**Exercise instructions:** Say how many lines in the data below contain the word "region", and give no other text.
Start of Block
(** * Transfer planning engine (src/app.py): model and verified properties

    The program reads a table of rows (region manager, depot code, item code,
    need, transferable quantity), builds two dictionaries keyed by
    (depot, item), and produces a list of transfers in two greedy stages:
    first inside each region, then across the whole network.

    The program is modelled twice, with the same functions.

    The main model computes on integers and on depot codes that are present:
    - depot and item codes are strings (lines 27-28 cast them with
      [astype(str)]); the region manager is an optional string, the missing
      cell being the one [groupby] drops;
    - a numeric cell is [option Z]: an integer, or [None] for a cell that
      [pd.to_numeric(..., errors="coerce")] turns into NaN. It is the program
      on the tables of [exact_table], where pandas computes exactly;
    - the two dictionaries are [gmap]s; [d.get(k, 0)] is [dict_get], and the
      subscript [d[k] -= q] raises [KeyError] on a missing key, which is the
      [KeyError] result below;
    - [sort_values(col, ascending=False)] is library code: it is a parameter
      of the engine, assumed only to return the same rows in another order.

    The module [Float64] is the program on float64 columns, with cells that
    are fractions, infinities or NaN, and with depot cells that may be blank.
    It is run on concrete tables to show where the properties of the main
    model stop. *)

From stdpp Require Import base option list sorting gmap strings.
From Stdlib Require Import ZArith Floats.

Open Scope Z_scope.

(** ** Results of fallible code *)

Inductive result (A : Type) : Type :=
  | Ok (a : A)
  | KeyError (k : string * string).
Arguments Ok {A} a.
Arguments KeyError {A} k.

#[global] Instance result_ret : MRet result := λ A a, Ok a.
#[global] Instance result_bind : MBind result := λ A B f r,
  match r with
  | Ok a => f a
  | KeyError k => KeyError k
  end.

(** A [for] loop whose body may raise. *)
Fixpoint for_each {A S : Type} (body : S → A → result S) (l : list A) (s : S)
    : result S :=
  match l with
  | [] => Ok s
  | x :: l' => s' ← body s x; for_each body l' s'
  end.
(** C1, as stated, fails: in a transfer to oneself of half the available
    amount, two outputs pay [to] exactly [amount]. *)
Lemma CreateTransaction_two_payments :
  exists tx,
    CreateTransaction "A1" "A1" 5 10 [] = Returned tx
    /\ Outputs tx = [mkTxOutput 5 "A1"; mkTxOutput 5 "A1"]
    /\ length (filter (pays "A1" 5) (Outputs tx)) = 2%nat.
Proof. eexists. split_and!; reflexivity. Qed.

Lemma CreateTransaction_conserves_value_witness :
  exists tx,
    CreateTransaction "A1" "A2" 40 100 sample.spend = Returned tx
    /\ sum_amounts (Outputs tx) = 100
    /\ Outputs tx = [mkTxOutput 40 "A2"; mkTxOutput 60 "A1"].
Proof.
  destruct (CreateTransaction_conserves_value "A1" "A2" 40 100 sample.spend)
    as (tx & Htx & Hsum & _).
  - unfold is_int, int_min, int_max. lia.
  - unfold is_int, int_min, int_max. lia.
  - lia.
  - repeat constructor.
  - exists tx. split_and!; [exact Htx | exact Hsum |].
    vm_compute in Htx. injection Htx as <-. reflexivity.
Defined.

(** C2, as stated, fails: the call does not come back to its caller. *)
Lemma CreateTransaction_insufficient_funds_fatal :
  CreateTransaction "A1" "A2" 100 50 sample.spend
  = Panicked (LogPanic "Error: Not enough funds")
  /\ terminates_process (CreateTransaction "A1" "A2" 100 50 sample.spend)
  /\ ~ returns (CreateTransaction "A1" "A2" 100 50 sample.spend).
Proof.
  assert (Ht : terminates_process (CreateTransaction "A1" "A2" 100 50 sample.spend))
    by (by eexists).
  split_and!; [reflexivity | exact Ht | by apply terminates_not_returns].
Qed.

Lemma CreateTransaction_insufficient_funds_witness :
  50 < 100
  /\ CreateTransaction "A1" "A2" 100 50 sample.spend
     = Panicked (LogPanic "Error: Not enough funds").
Proof.
  split; [lia|].
  apply (CreateTransaction_insufficient_funds "A1" "A2" 100 50 sample.spend). lia.
Defined.

(** C4, as stated, fails: a spend set that is not empty, holding the one
    reference (empty id, index -1), yields a transaction that
    [IsCoinbase] accepts. *)
Lemma IsCoinbase_accepts_transfer :
  exists tx,
    CreateTransaction "A1" "A2" 0 0 [(""%string, [-1])] = Returned tx
    /\ Inputs tx = [mkTxInput [] (-1) "A1"]
    /\ IsCoinbase tx = true.
Proof. eexists. split_and!; reflexivity. Qed.

Lemma IsCoinbase_classifies_witness :
  exists tx,
    CreateTransaction "A1" "A2" 40 100 sample.spend = Returned tx
    /\ IsCoinbase (CoinbaseTx "A1") = true
    /\ IsCoinbase tx = false.
Proof.
  eexists. split; [reflexivity|].
  destruct (IsCoinbase_classifies "A1" "A1" "A2" 40 100 sample.spend _ eq_refl)
    as [(_ & _ & Hc) Hiff].
  split; [exact Hc|].
  apply not_true_is_false. intros Ht. apply Hiff in Ht. discriminate Ht.
Defined.

End TransactionExamples.

(** ** chaindb/db.go *)

Module chaindb_facts.
Import badger chaindb.

Section Facts.
Context `{Engine} {Block : Type} `{BlockCodec Block}.

Lemma View_state {R : Type} db (fn : Txn -> outcome (Txn * R * option error)) :
  (View db fn).1 = db.
Proof.
  unfold View. destruct (fn _) as [[[txn r] err]|p]; reflexivity.
Qed.

(** A method that only runs [View] hands back the store it was given. *)
Ltac solve_by_View_state :=
  match goal with
  | |- context [View ?db ?fn] =>
      let Hv := fresh "Hv" in
      pose proof (View_state db fn) as Hv; destruct (View db fn); exact Hv
  end.

Lemma HasChain_state db : (HasChain db).1 = db.
Proof. unfold HasChain. solve_by_View_state. Qed.

Lemma GetLastHash_state db : (GetLastHash db).1 = db.
Proof. unfold GetLastHash. solve_by_View_state. Qed.

Lemma GetBlockWithHash_state hash db : (GetBlockWithHash hash db).1 = db.
Proof. unfold GetBlockWithHash. solve_by_View_state. Qed.

Lemma pending_union (k1 v1 k2 v2 : list byte) (db : store) :
  <[k1 := v1]> (<[k2 := v2]> (∅ : store)) ∪ db = <[k1 := v1]> (<[k2 := v2]> db).
Proof. by rewrite <- !insert_union_l, (left_id_L ∅ (∪)). Qed.

(** An append commits both writes or none. *)
Lemma SaveNewLastBlock_cases newBlock db :
  (exists b, newBlock = Some b
             /\ SaveNewLastBlock newBlock db = (appended b db, Returned tt))
  \/ (exists p, SaveNewLastBlock newBlock db = (db, Panicked p)).
Proof.
  unfold SaveNewLastBlock, Update, Set_, appended.
  destruct newBlock as [b|]; simpl; [|right; by eexists].
  destruct (Hash b) as [|c hash] eqn:Hh; simpl; [right; by eexists|].
  destruct (entry_check (c :: hash) (SerializeBlock b)); simpl;
    [right; by eexists|].
  destruct (entry_check LastHashKey (c :: hash)); simpl;
    [right; by eexists|].
  destruct (commit_check db _); simpl; [right; by eexists|].
  left. exists b. split; [done|]. by rewrite Hh, pending_union.
Qed.

Lemma tip_stored_appended b db : tip_stored (appended b db).
Proof.
  unfold tip_stored, appended. intros h.
  rewrite lookup_insert_eq. intros [= <-].
  destruct (decide (LastHashKey = Hash b)) as [Heq|Hne].
  - rewrite <- Heq at 1. rewrite lookup_insert_eq. by eexists.
  - rewrite lookup_insert_ne, lookup_insert_eq by done. by eexists.
Qed.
End of Block
**Reply to the task:** 3